> [Work instructions]
Beginning with the first line, please return the entries exactly through the line that contains "Section ToolRegistry.", and leave out all later lines.

======== Extracted entries

(** Source: packages/runtime/src/tools.ts:7-27 [ToolDefinition]. *)
Record RuntimeTool (World : Type) := {
  rt_completesRun : option bool;
  rt_description : string;
  rt_idempotency : ToolIdempotency;
  rt_name : string;
  rt_permissions : option ToolPermissionPolicy;
  rt_recovery : ToolRecoveryStrategy;
  rt_resourceScopes : JsonValue -> result fault (list string);
  rt_sideEffect : ToolSideEffectClass;
  rt_supportsBackground : bool;
  rt_execute : JsonValue -> IO World ToolResult }.
Arguments rt_completesRun {World}.
Arguments rt_description {World}.
Arguments rt_idempotency {World}.
Arguments rt_name {World}.
Arguments rt_permissions {World}.
Arguments rt_recovery {World}.
Arguments rt_resourceScopes {World}.
Arguments rt_sideEffect {World}.
Arguments rt_supportsBackground {World}.
Arguments rt_execute {World}.

Section ToolRegistry.
Context {World : Type}.

(** [left.localeCompare(right) <= 0] *)
Context (localeCompare_le : string -> string -> bool).

(** Source: packages/runtime/src/tools.ts:50-51 [ToolRegistry]. *)
Definition ToolRegistry : Type := jsmap string (RuntimeTool World).

(** Source: packages/runtime/src/tools.ts:53-57 [ToolRegistry.register]. *)
Definition register_tool (definition : RuntimeTool World) (registry : ToolRegistry)
  : result fault ToolRegistry :=
  if jm_has registry (rt_name definition)
  then Throw (OtherError ("Tool '" +:+ rt_name definition +:+ "' is already registered."))
  else Ok (jm_set registry (rt_name definition) definition).

(** Source: packages/runtime/src/tools.ts:59-61 [ToolRegistry.get]. *)
Definition get_tool (registry : ToolRegistry) (name : string) : option (RuntimeTool World) :=
  jm_get registry name.

(** Source: packages/runtime/src/tools.ts:63-67 [ToolRegistry.list]. *)
Definition list_tools (registry : ToolRegistry) : list (RuntimeTool World) :=
  sort_by (fun left right => localeCompare_le (rt_name left) (rt_name right)) (jm_values registry).
(** Running a tool that exists, with the handler of what it throws.
    Source: packages/runtime/src/engine.ts:129-160 [run, tool]. *)
Definition run_tool (definition : RuntimeTool World) (call : ToolCall) (st : TurnState)
  : IO World TurnState :=
  let st := push_event (tool_started call) st in
  io_catch
    (result ← rt_execute definition (call_input call);
     _ ← throwIfAborted;
     mret (push_event (tool_finished call result)
             (push_message (tool_message call (tr_output result))
                (push_execution {| te_call := call; te_outcome := inr result |} st))))
    (fun error w =>
       match error, aborted w with
       | ToolApprovalRequired _, _ => (w, Throw error)
       | _, Some _ => (w, Throw error)
       | _, None =>
           let message := message_or exn_message "Tool failed with an unknown error." error in
           (w, Ok (failed_call call message ("Tool failed: " +:+ message) st))
       end).

(** One tool call of a response.
    Source: packages/runtime/src/engine.ts:113-161 [run, call]. *)
Definition run_call (maxToolCalls : num) (call : ToolCall) (st : TurnState) : IO World TurnState :=
  _ ← throwIfAborted;
  let st := count_call st in
  if js_lt maxToolCalls (ofZ (ts_toolCount st))
  then io_throw (Failure (provider_failure pf_malformed_output
         ("Tool call limit of " +:+ num_string maxToolCalls +:+ " exceeded.")))
  else
    match get_tool tools (call_name call) with
    | None =>
        let error := "Unknown tool '" +:+ call_name call +:+ "'." in
        mret (failed_call call error error st)
    | Some definition => run_tool definition call st
    end.

Fixpoint run_calls (maxToolCalls : num) (calls : list ToolCall) (st : TurnState)
  : IO World TurnState :=
  match calls with
  | [] => mret st
  | call :: calls => st ← run_call maxToolCalls call st; run_calls maxToolCalls calls st
  end.

Definition turn_request (input : AgentTurnInput) (st : TurnState) : ProviderTurnRequest :=
  {| req_messages := ts_messages st; req_model := ati_model input;
     req_tools := map (fun t => (rt_name t, rt_description t)) (list_tools localeCompare_le tools) |}.

(** What is recorded of a response before its tools run.
    Source: packages/runtime/src/engine.ts:102-108 [run, response]. *)
Definition note_response (response : ProviderTurnResponse) (st : TurnState) : TurnState :=
  let st := push_event provider_response (charge (rsp_usage response) st) in
  match rsp_text response with
  | None => st
  | Some s => push_event (assistant_text s)
                (push_message {| msg_role := role_assistant; msg_content := s; msg_toolCallId := None |} st)
  end.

================

> [Response to the task]
(** Source: packages/runtime/src/tools.ts:7-27 [ToolDefinition]. *)
Record RuntimeTool (World : Type) := {
  rt_completesRun : option bool;
  rt_description : string;
  rt_idempotency : ToolIdempotency;
  rt_name : string;
  rt_permissions : option ToolPermissionPolicy;
  rt_recovery : ToolRecoveryStrategy;
  rt_resourceScopes : JsonValue -> result fault (list string);
  rt_sideEffect : ToolSideEffectClass;
  rt_supportsBackground : bool;
  rt_execute : JsonValue -> IO World ToolResult }.
Arguments rt_completesRun {World}.
Arguments rt_description {World}.
Arguments rt_idempotency {World}.
Arguments rt_name {World}.
Arguments rt_permissions {World}.
Arguments rt_recovery {World}.
Arguments rt_resourceScopes {World}.
Arguments rt_sideEffect {World}.
Arguments rt_supportsBackground {World}.
Arguments rt_execute {World}.

Section ToolRegistry.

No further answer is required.